The latest little twist concerns the beach at St Catherine’s Fort. It has been connected to the hotel on the hill for as long as I can remember. Nevertheless, we made good and certain that in the St George’s Resort Act, we included language that guarantees the right of the public to use the beach (and the golf course, for that matter).

But that still does not seem to be good enough. Renee Ming told the Senate “if the Government wants a fight on their hands, they will have it when it comes to Fort St Catherine beach”.

We all know the Opposition organises people to make comments that follow the party line when they are allowed on stories that appear in the media. In a comment on a related story, a prominent Opposition sympathiser said that if the beach did not remain public “I know my entire neighbourhood will arrive at Shawn Crockwell’s house for a picnic and possible riot, not to mention Mr Richards’s house the following weekend”.

Is the Opposition crazy? Fighting? Riots? I am just flabbergasted.

Right there, plain as day, the St George’s Resort Act says: “The public shall have, free of charge, reasonable access to any beach or foreshore on the property.”

What part of that does Ms Ming and her followers not understand that would cause them to talk about fighting and riots? I know they have to follow the script they are given, but surely the script has to follow some kind of logic, doesn’t it?

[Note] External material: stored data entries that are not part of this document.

(** How a record fares in the second run, from how it fared in the first. *)
Lemma classify_second_run fl c c1 r :
  (forall d : D, md5_hexdigest d <> EmptyString) ->
  NoDup (path_of <$> fl) ->
  cache (detect_run read_blocks fl (Some c)) = Some c1 ->
  r ∈ candidate_records fl ->
  classify read_blocks (Some c1) r
  = match classify read_blocks (Some c) r with
    | Digested h => CacheHit h
    | o => o
    end.
Proof.
  intros Hhex Hnd Hc1 Hr.
  rewrite detect_run_replay in Hc1 by done.
  destruct (cache_replay_Some read_blocks (Some c) (candidate_records fl)
              (initial_state (Some c)) c eq_refl) as (c' & Hc' & _ & Hin).
  rewrite Hc1 in Hc'. injection Hc' as <-.
  specialize (Hin (candidate_records_NoDup fl Hnd) r Hr).
  unfold classify in *.
  destruct (HashCache.get c (path_of r) (size_of r) (mtime_of r)) as [h|] eqn:Hget.
  - assert (c1 !! path_of r = c !! path_of r) as Heq by (by destruct (truthy h)).
    rewrite (get_lookup_eq _ _ _ _ _ Heq), Hget. by destruct (truthy h).
  - destruct (get_file_hash read_blocks (path_of r)) as [h|] eqn:Hd.
    + assert (HashCache.get c1 (path_of r) (size_of r) (mtime_of r) = Some h) as ->.
      { apply get_Some_iff. eexists. split; [done|]. done. }
      by rewrite (get_file_hash_truthy _ _ Hhex Hd).
    + by rewrite (get_lookup_eq _ _ _ _ _ Hin), Hget.
Qed.

(** C4, as amended.  On an unchanged file set, with real (non-empty)
    digests, the second run over the cache left by the first yields the same
    duplicate groups, and calls the digester exactly for the records whose
    digest failed in the first run; it makes no call when every candidate
    file can be read. *)
Theorem second_run_repeats_only_failed_digests fl w c :
  NoDup (path_of <$> fl) ->
  (forall d : D, md5_hexdigest d <> EmptyString) ->
  let first := detect_run read_blocks fl (Some c) in
  find_duplicates_parallel read_blocks fl w (cache first)
  = find_duplicates_parallel read_blocks fl w (Some c)
  /\ digest_calls (second_run read_blocks fl (Some c)) = digest_failures first
  /\ ((forall r, r ∈ candidate_records fl ->
         get_file_hash read_blocks (path_of r) <> None) ->
      digest_calls (second_run read_blocks fl (Some c)) = 0%nat).
Proof.
  intros Hnd Hhex first.
  destruct (cache_replay_Some read_blocks (Some c) (candidate_records fl)
              (initial_state (Some c)) c eq_refl) as (c1 & Hc1 & _).
  rewrite <- detect_run_replay in Hc1 by done.
  pose proof (fun r => classify_second_run fl c c1 r Hhex Hnd Hc1) as Hcl.
  assert (digest_calls (second_run read_blocks fl (Some c)) = digest_failures first)
    as Hcalls.
  { unfold second_run, first. rewrite Hc1.
    rewrite !detect_run_replay, digest_calls_replay, digest_failures_replay by done.
    unfold initial_state. cbn [digest_calls digest_failures Nat.add]. apply count_ext. intros r Hr. rewrite (Hcl r Hr).
    by destruct (classify read_blocks (Some c) r). }
  split; [|split; [done|]].
  - unfold find_duplicates_parallel, first. rewrite Hc1.
    rewrite !detect_run_replay, !hashes_map_replay by done. f_equal.
    apply fold_left_ext_in. intros hm r Hr. rewrite (Hcl r Hr).
    by destruct (classify read_blocks (Some c) r).
  - intros Hread. rewrite Hcalls. unfold first.
    rewrite detect_run_replay, digest_failures_replay by done.
    unfold initial_state. cbn [digest_failures Nat.add].
    rewrite (count_ext _ (fun _ => false)).
    { unfold count. clear. by induction (candidate_records fl). }
    intros r Hr. specialize (Hread r Hr). unfold classify.
    destruct (HashCache.get c (path_of r) (size_of r) (mtime_of r)) as [h|];
      [by destruct (truthy h)|].
    by destruct (get_file_hash read_blocks (path_of r)).
Qed.

End detection_claims.

(** ** Detection: examples *)

(** The scenario of the specification: two files with the content AAAA form
    the one group; the file with BBBB and the unreadable one are in none. *)
Example detection_scenario :
  find_duplicates_parallel sample_disk
    [("/x/1.bin", 4, 100); ("/y/1.bin", 4, 101); ("/z/1.bin", 4, 103);
     ("/w/2.bin", 4, 104)] 8 None
  = [("#AAAA", ["/x/1.bin"; "/y/1.bin"])].
Proof. vm_compute. reflexivity. Qed.


(** The same without a cache, when a file scanned with 5 bytes has been
    rewritten before it is read. *)
Example size_invariant_stale_record :
  find_duplicates_parallel rewritten_disk two_sizes_files 8 None
  = [("#AAAA", ["/a/1.bin"; "/b/2.bin"])].
Proof. vm_compute. reflexivity. Qed.


(** C3, counterexample: the cache holds an older entry for a file whose read
    fails; the lookup misses, the digest is attempted, and the entry is not
    overwritten. *)
Lemma refresh_counterexample :
  HashCache.get stale_cache "/w/2.bin" 4 104 = None
  /\ cache (process_file sample_disk 4 (initial_state (Some stale_cache))
             ("/w/2.bin", 104)) = Some stale_cache
  /\ stale_cache !! "/w/2.bin" = Some (mkEntry 4 99 "#OLD")
  /\ ~ mismatch_is_refreshed sample_disk stale_cache "/w/2.bin" 4 104.
Proof.
  assert (cache (process_file sample_disk 4 (initial_state (Some stale_cache))
                   ("/w/2.bin", 104)) = Some stale_cache) as Hsame
    by (vm_compute; reflexivity).
  split; [vm_compute; reflexivity|]. split; [exact Hsame|].
  split; [vm_compute; reflexivity|].
  intros Hclaim. destruct Hclaim as (h & c' & Hc' & Hentry); [vm_compute; reflexivity|].
  rewrite Hsame in Hc'. injection Hc' as <-.
  vm_compute in Hentry. discriminate Hentry.
Qed.

Lemma cache_lookup_and_refresh_witness :
  HashCache.get shared_fingerprint_cache "/a/1.bin" 4 100
    = Some "900150983cd24fb0d6963f7d28e17f72"
  /\ HashCache.get shared_fingerprint_cache "/a/1.bin" 4 101 = None
  /\ cache (process_file sample_disk 4 (initial_state (Some stale_cache))
             ("/x/1.bin", 100))
     = Some (<["/x/1.bin" := mkEntry 4 100 "#AAAA"]> stale_cache)
  /\ cache (process_file sample_disk 4 (initial_state (Some stale_cache))
             ("/w/2.bin", 104))
     = Some stale_cache.
Proof.
  destruct (cache_lookup_and_refresh sample_disk shared_fingerprint_cache
              "/a/1.bin" 4 100) as (Hhit & _ & _).
  destruct (cache_lookup_and_refresh sample_disk shared_fingerprint_cache
              "/a/1.bin" 4 101) as (_ & Hmiss & _).
  destruct (cache_lookup_and_refresh sample_disk stale_cache
              "/x/1.bin" 4 100) as (_ & _ & Hfresh).
  destruct (cache_lookup_and_refresh sample_disk stale_cache
              "/w/2.bin" 4 104) as (_ & _ & Hfailed).
  split; [|split; [|split]].
  - apply Hhit. eexists. split; [vm_compute; reflexivity|]. done.
  - apply Hmiss. intros e He. vm_compute in He. injection He as <-.
    simpl. intros [_ Hm]. discriminate Hm.
  - destruct (Hfresh (initial_state (Some stale_cache))) as (_ & Hread & _);
      [reflexivity|vm_compute; reflexivity|].
    destruct (Hread [bytes_of "AAAA"]) as (Hcache & _); [vm_compute; reflexivity|].
    exact Hcache.
  - destruct (Hfailed (initial_state (Some stale_cache))) as (_ & _ & Hunread);
      [reflexivity|vm_compute; reflexivity|].
    destruct Hunread as (Hcache & _); [|exact Hcache].
    intros blocks. vm_compute. discriminate.
Defined.

(** C4, counterexample: a candidate file that cannot be read is digested
    again by the second run. *)
Lemma idempotence_counterexample :
  digest_calls (second_run sample_disk sample_files (Some ∅)) = 1%nat
  /\ ~ second_run_is_free sample_disk sample_files (Some ∅).
Proof.
  assert (digest_calls (second_run sample_disk sample_files (Some ∅)) = 1%nat) as Heq
    by (vm_compute; reflexivity).
  split; [exact Heq|]. intros [_ Hzero]. rewrite Heq in Hzero. discriminate Hzero.
Qed.

Lemma second_run_repeats_only_failed_digests_witness :
  find_duplicates_parallel sample_disk sample_files 8
    (cache (detect_run sample_disk sample_files (Some ∅)))
  = find_duplicates_parallel sample_disk sample_files 8 (Some ∅)
  /\ digest_calls (second_run sample_disk sample_files (Some ∅))
     = digest_failures (detect_run sample_disk sample_files (Some ∅)).
Proof.
  destruct (second_run_repeats_only_failed_digests sample_disk sample_files 8 ∅)
    as (Hsame & Hcalls & _).
  - by apply (bool_decide_unpack _).
  - intros d. simpl. discriminate.
  - split; [exact Hsame|exact Hcalls].
Defined.

Lemma failed_digest_is_skipped_witness :
  resolve sample_disk (Some ∅) ("/w/2.bin", 4, 104) = None
  /\ ~ grouped (find_duplicates_parallel sample_disk sample_files 8 (Some ∅))
         "/w/2.bin".
Proof.
  destruct (failed_digest_is_skipped sample_disk sample_files 8 (Some ∅)
              ("/w/2.bin", 4, 104)) as (Hres & Hgroup & _).
  - by apply (bool_decide_unpack _).
  - by apply (bool_decide_unpack _).
  - vm_compute. reflexivity.
  - intros c [= <-]. vm_compute. reflexivity.
  - split; [exact Hres|exact Hgroup].
Defined.

(** ** Ordered dictionaries: keys *)

Section odict_keys.
Context {K V : Type} `{EqDecision K}.

Lemma append_keys (k : K) (v : V) (d : list (K * list V)) :
  (ODict.append k v d).*1 = if decide (k ∈ d.*1) then d.*1 else d.*1 ++ [k].
Proof.
  induction d as [|[k' vs] d IH].
  - change (([] : list (K * list V)).*1) with (@nil K).
    destruct (decide (k ∈ [])) as [Hin|_]; [by apply elem_of_nil in Hin|done].
  - change (((k', vs) :: d).*1) with (k' :: d.*1). simpl ODict.append.
    destruct (decide (k' = k)) as [->|Hne].
    + destruct (decide (k ∈ k :: d.*1)) as [_|Hnin]; [done|].
      exfalso. apply Hnin. left.
    + change (((k', vs) :: ODict.append k v d).*1)
        with (k' :: (ODict.append k v d).*1).
      rewrite IH. destruct (decide (k ∈ d.*1)) as [Hin|Hnin].
      * destruct (decide (k ∈ k' :: d.*1)) as [_|Hnin']; [done|].
        exfalso. apply Hnin'. by right.
      * destruct (decide (k ∈ k' :: d.*1)) as [Hin'|_]; [|done].
        apply elem_of_cons in Hin' as [->|Hin']; done.
Qed.

Lemma append_keys_NoDup (k : K) (v : V) (d : list (K * list V)) :
  NoDup d.*1 -> NoDup (ODict.append k v d).*1.
Proof.
  intros Hnd. rewrite append_keys. destruct (decide (k ∈ d.*1)); [done|].
  apply NoDup_app. split; [done|]. split; [|apply NoDup_singleton].
  intros x Hx Hx'. apply list_elem_of_singleton in Hx' as ->. done.
Qed.

Lemma assign_fresh {W : Type} (k : K) (x : W) (d : list (K * W)) :
  k ∉ d.*1 -> ODict.assign k x d = d ++ [(k, x)].
Proof.
  induction d as [|[k' y] d IH]; intros Hk; simpl; [done|].
  apply not_elem_of_cons in Hk as [Hne Hk].
  rewrite decide_False by done. by rewrite IH.
Qed.

Lemma unique_value {W : Type} (d : list (K * W)) k (x y : W) :
  NoDup d.*1 -> (k, x) ∈ d -> (k, y) ∈ d -> x = y.
Proof.
  intros Hnd Hx Hy.
  assert ((k, x) = (k, y)) as Heq by (by eapply (NoDup_fmap_eq fst d)).
  by injection Heq.
Qed.

End odict_keys.

(** ** find_identical_directories *)

Lemma sorted_eq_iff (l1 l2 : list string) : sorted l1 = sorted l2 <-> l1 ≡ₚ l2.
Proof.
  unfold sorted. split.
  - intros Heq. rewrite <- (merge_sort_Permutation String.le l1), Heq.
    apply merge_sort_Permutation.
  - intros Hperm. apply (Sorted_unique String.le).
    + apply Sorted_merge_sort, _.
    + apply Sorted_merge_sort, _.
    + by rewrite !merge_sort_Permutation.
Qed.

Lemma two_members {A : Type} (x y : A) (l : list A) :
  x <> y -> x ∈ l -> y ∈ l -> (1 < length l)%nat.
Proof.
  intros Hne Hx Hy. destruct l as [|a [|b l]]; simpl; [|exfalso|lia].
  - by apply elem_of_nil in Hx.
  - apply list_elem_of_singleton in Hx, Hy. congruence.
Qed.

Section directory_facts.
Variable dirname : string -> string.
Implicit Types (duplicates : list (string * list string)).

Lemma dir_hashes_keys_NoDup duplicates : NoDup (dir_hashes dirname duplicates).*1.
Proof.
  unfold dir_hashes.
  assert (forall dups (acc : list (string * list string)), NoDup acc.*1 ->
            NoDup (fold_left
                     (fun dh '(file_hash, file_paths) =>
                        fold_left
                          (fun dh file_path =>
                             ODict.append (dirname file_path) file_hash dh)
                          file_paths dh) dups acc).*1) as Hgen.
  { induction dups as [|[h ps] dups IH]; intros acc Hacc; simpl; [done|].
    apply IH. clear IH. revert acc Hacc.
    induction ps as [|p ps IHp]; intros acc Hacc; simpl; [done|].
    apply IHp. by apply append_keys_NoDup. }
  apply Hgen. constructor.
Qed.

Lemma dir_signatures_eq duplicates :
  dir_signatures dirname duplicates
  = (fun dh : string * list string => (dh.1, sorted dh.2))
      <$> dir_hashes dirname duplicates.
Proof.
  unfold dir_signatures.
  pose proof (dir_hashes_keys_NoDup duplicates) as Hnd.
  assert (forall (l acc : list (string * list string)),
            NoDup (acc.*1 ++ l.*1) ->
            fold_left (fun ds '(dir_path, hashes) =>
                         ODict.assign dir_path (sorted hashes) ds) l acc
            = acc ++ ((fun dh : string * list string => (dh.1, sorted dh.2)) <$> l))
    as Hgen.
  { induction l as [|[d hs] l IH]; intros acc Hacc; simpl.
    - by rewrite app_nil_r.
    - apply NoDup_app in Hacc as (Hacc & Hdisj & Hl).
      apply NoDup_cons in Hl as [Hd Hl].
      rewrite assign_fresh.
      + rewrite IH; [by rewrite <- app_assoc|].
        rewrite fmap_app. simpl. rewrite <- app_assoc. simpl.
        apply NoDup_app. split; [done|]. split; [|by constructor].
        intros x Hx Hx'. by apply (Hdisj x Hx).
      + intros Hin. apply (Hdisj d Hin). left. }
  rewrite Hgen; [done|]. simpl. done.
Qed.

What does the Opposition hope to gain from this all-out war on the St George’s hotel deal? This goes way beyond what an opposition should be doing in order to discharge its parliamentary duty.

What is it? A desperate attempt to get its hands on power again? A guilty conscience? Or perhaps something more personal, between the Opposition and our Old Towne? What else could explain the insane stance taken by Ms Ming in Senate in objecting to the Bill? Her Opposition colleagues noticeably did not object. This Bill will provide the framework for the revitalisation of St George’s and everyone knows it — apart, it seems, from the senator who objected to the Bill’s passing.

I hope that the Opposition changes its way and gives full, unequivocal support for a Bill that will spur the renaissance of St George’s. I look forward to sending an invitation to Ms Ming for the ribbon-cutting ceremony of the new hotel.